(** The slot [writeMeta] writes, and the other one. *)
Lemma writeMeta_slots `{Env} w t v mt other :
  (forall k, env_syscall k = true) -> (forall k len, env_pwrite k len = len) ->
  tx_of w t = Ok v -> metaData_ v = Some mt -> meta_ok mt ->
  root (root_ mt) < totalPageNumber_ mt -> freeListPageNumber_ mt < totalPageNumber_ mt ->
  8192 <= Z.of_nat (length (w_file w)) ->
  let id := txid_ mt mod 2 in
  meta_read (w_file w) ((1 - id) * 4096 + PAGEHEADERSIZE) = Ok other ->
  exists tmp, let f := file_write (w_file w) (id * 4096) tmp in
    writeMeta t w = Ok (0, called (syncs (w_db w) ++ [Pwrite (id * 4096) tmp]) (with_tx t (tset_metaData_ (Some (meta_set_checksum mt 0)) v) w)) /\
    Z.of_nat (length tmp) = 4096 /\ length f = length (w_file w) /\
    meta_read f (id * 4096 + PAGEHEADERSIZE) = Ok (meta_set_checksum mt 0) /\
    meta_read f ((1 - id) * 4096 + PAGEHEADERSIZE) = Ok other /\
    forall o n x, slice (w_file w) o n = Ok x -> o + n <= id * 4096 \/ id * 4096 + 4096 <= o -> slice f o n = Ok x.
Proof.
  intros Hsys Hpw Ht Hmt Hok Hroot Hfl Hlen id Hother.
  assert (id = 0 \/ id = 1) as Hid by (pose proof (Z.mod_pos_bound (txid_ mt) 2); unfold id; lia).
  set (z := replicate 4096 Byte.x00).
  assert (Z.of_nat (length z) = 4096) as Hz by (unfold z; by rewrite length_replicate).
  destruct (meta_write_ok mt z 0) as (tmp&Hw&Hso&Hrd&Hpid); [done..|unfold PAGEHEADERSIZE, METASIZE; lia|].
  pose proof (same_outside_length _ _ _ _ Hso) as Htl.
  assert (Z.of_nat (length tmp) = 4096) as Htmp by lia.
  pose proof (writeMeta_ok Hsys Hpw w t v mt (meta_set_checksum mt 0) tmp id Ht Hmt Hw Hpid Htmp ltac:(lia)) as Hrun.
  exists tmp. split; [exact Hrun|]. split_and!; [done|..].
  - unfold file_write. rewrite !length_app, length_take, length_app, length_replicate, length_drop. lia.
  - apply meta_read_file_write; [lia|done|unfold METASIZE; unfold PAGEHEADERSIZE; lia|exact Hrd].
  - apply meta_read_file_write_other; unfold PAGEHEADERSIZE, METASIZE in *; [lia..|done].
  - intros o n x Hx Hd. apply file_write_slice_other; [lia|done|lia].
Qed.

(** C11. [Tx::writeMeta] publishes the transaction: from then on [getMeta]
    returns its record (with checksum 0), and the write touches no byte
    outside the meta page that does not hold the record current until then. *)
Theorem writeMeta_publishes `{Env} w t v mt other sz :
  (forall k, env_syscall k = true) -> (forall k len, env_pwrite k len = len) ->
  tx_of w t = Ok v -> metaData_ v = Some mt -> meta_ok mt ->
  magic_ mt = MAGIC -> version_ mt = VERSION ->
  root (root_ mt) < totalPageNumber_ mt -> freeListPageNumber_ mt < totalPageNumber_ mt ->
  meta0_ (w_db w) = Some (PMap (w_gen w) 16) -> meta1_ (w_db w) = Some (PMap (w_gen w) 4112) ->
  w_map w = Some sz -> 8192 <= Z.of_nat (length (w_file w)) <= sz ->
  let id := txid_ mt mod 2 in
  meta_read (w_file w) ((1 - id) * 4096 + PAGEHEADERSIZE) = Ok other -> txid_ other < txid_ mt ->
  exists w', writeMeta t w = Ok (0, w') /\ DB_getMeta w' = Ok (meta_set_checksum mt 0) /\
    tx_meta w' t = Ok (meta_set_checksum mt 0) /\
    length (w_file w') = length (w_file w) /\
    forall o n x, slice (w_file w) o n = Ok x -> o + n <= id * 4096 \/ id * 4096 + 4096 <= o ->
      slice (w_file w') o n = Ok x.
Proof.
  intros Hsys Hpw Ht Hmt Hok Hmg Hvs Hroot Hfl Hm0 Hm1 Hmap Hlen id Hother Hlt.
  destruct (writeMeta_slots w t v mt other) as (tmp&Hrun&_&Hfl'&Hnew&Hold&Hfr); [done..|lia|done|].
  match type of Hrun with _ = Ok (_, ?x) => set (w' := x) in * end. exists w'. split; [exact Hrun|].
  assert (w_file w' = file_write (w_file w) (id * 4096) tmp) as Hfile by (cbn; by rewrite replay_syncs).
  rewrite Hfile. split_and!; [| |done|done].
  - eapply (DB_getMeta_slots _ sz _ other id); rewrite ?Hfile; try done; try lia.
    + fold id in Hfl'. rewrite Hfl'. lia.
    + pose proof (Z.mod_pos_bound (txid_ mt) 2). unfold id. lia.
    + by apply validate_iff.
  - unfold tx_meta. change (tx_of _ t) with (tx_of (with_tx t (tset_metaData_ (Some (meta_set_checksum mt 0)) v) w) t).
    by rewrite tx_of_with.
Qed.

(** One dirty page of 32 bytes, with the id 1. *)
Definition ex_block : list byte := Byte.x01 :: replicate 31 Byte.x00.
Definition ex_dirty_tx : Tx := tset_dirtyPageTable_ {[1 := PHeap 7 0]} ex_tx.
Definition ex_dirty_world : World :=
  wset_w_file (replicate 96 Byte.xff)
    (wset_w_blocks {[7%nat := ex_block]}
      (wset_w_db (dset_DB_pageSize_ 32 sample_db) (with_tx 0%nat ex_dirty_tx empty_world))).

Lemma ex_dirty_page : dirty_page ex_dirty_world (PHeap 7 0) 1 ex_block.
Proof. exists 7%nat, ex_block, 0. cbn zeta. split_and!; try reflexivity; done. Qed.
- - - - - - -
Copy out each line of the data above, exactly, if it lies between the line holding "Z.of_nat (length tmp) = 4096 /\" and the line holding "destruct (meta_write_ok mt", inclusive; copy no other line.

PROBLEM SOLUTION:
    Z.of_nat (length tmp) = 4096 /\ length f = length (w_file w) /\
    meta_read f (id * 4096 + PAGEHEADERSIZE) = Ok (meta_set_checksum mt 0) /\
    meta_read f ((1 - id) * 4096 + PAGEHEADERSIZE) = Ok other /\
    forall o n x, slice (w_file w) o n = Ok x -> o + n <= id * 4096 \/ id * 4096 + 4096 <= o -> slice f o n = Ok x.
Proof.
  intros Hsys Hpw Ht Hmt Hok Hroot Hfl Hlen id Hother.
  assert (id = 0 \/ id = 1) as Hid by (pose proof (Z.mod_pos_bound (txid_ mt) 2); unfold id; lia).
  set (z := replicate 4096 Byte.x00).
  assert (Z.of_nat (length z) = 4096) as Hz by (unfold z; by rewrite length_replicate).
  destruct (meta_write_ok mt z 0) as (tmp&Hw&Hso&Hrd&Hpid); [done..|unfold PAGEHEADERSIZE, METASIZE; lia|].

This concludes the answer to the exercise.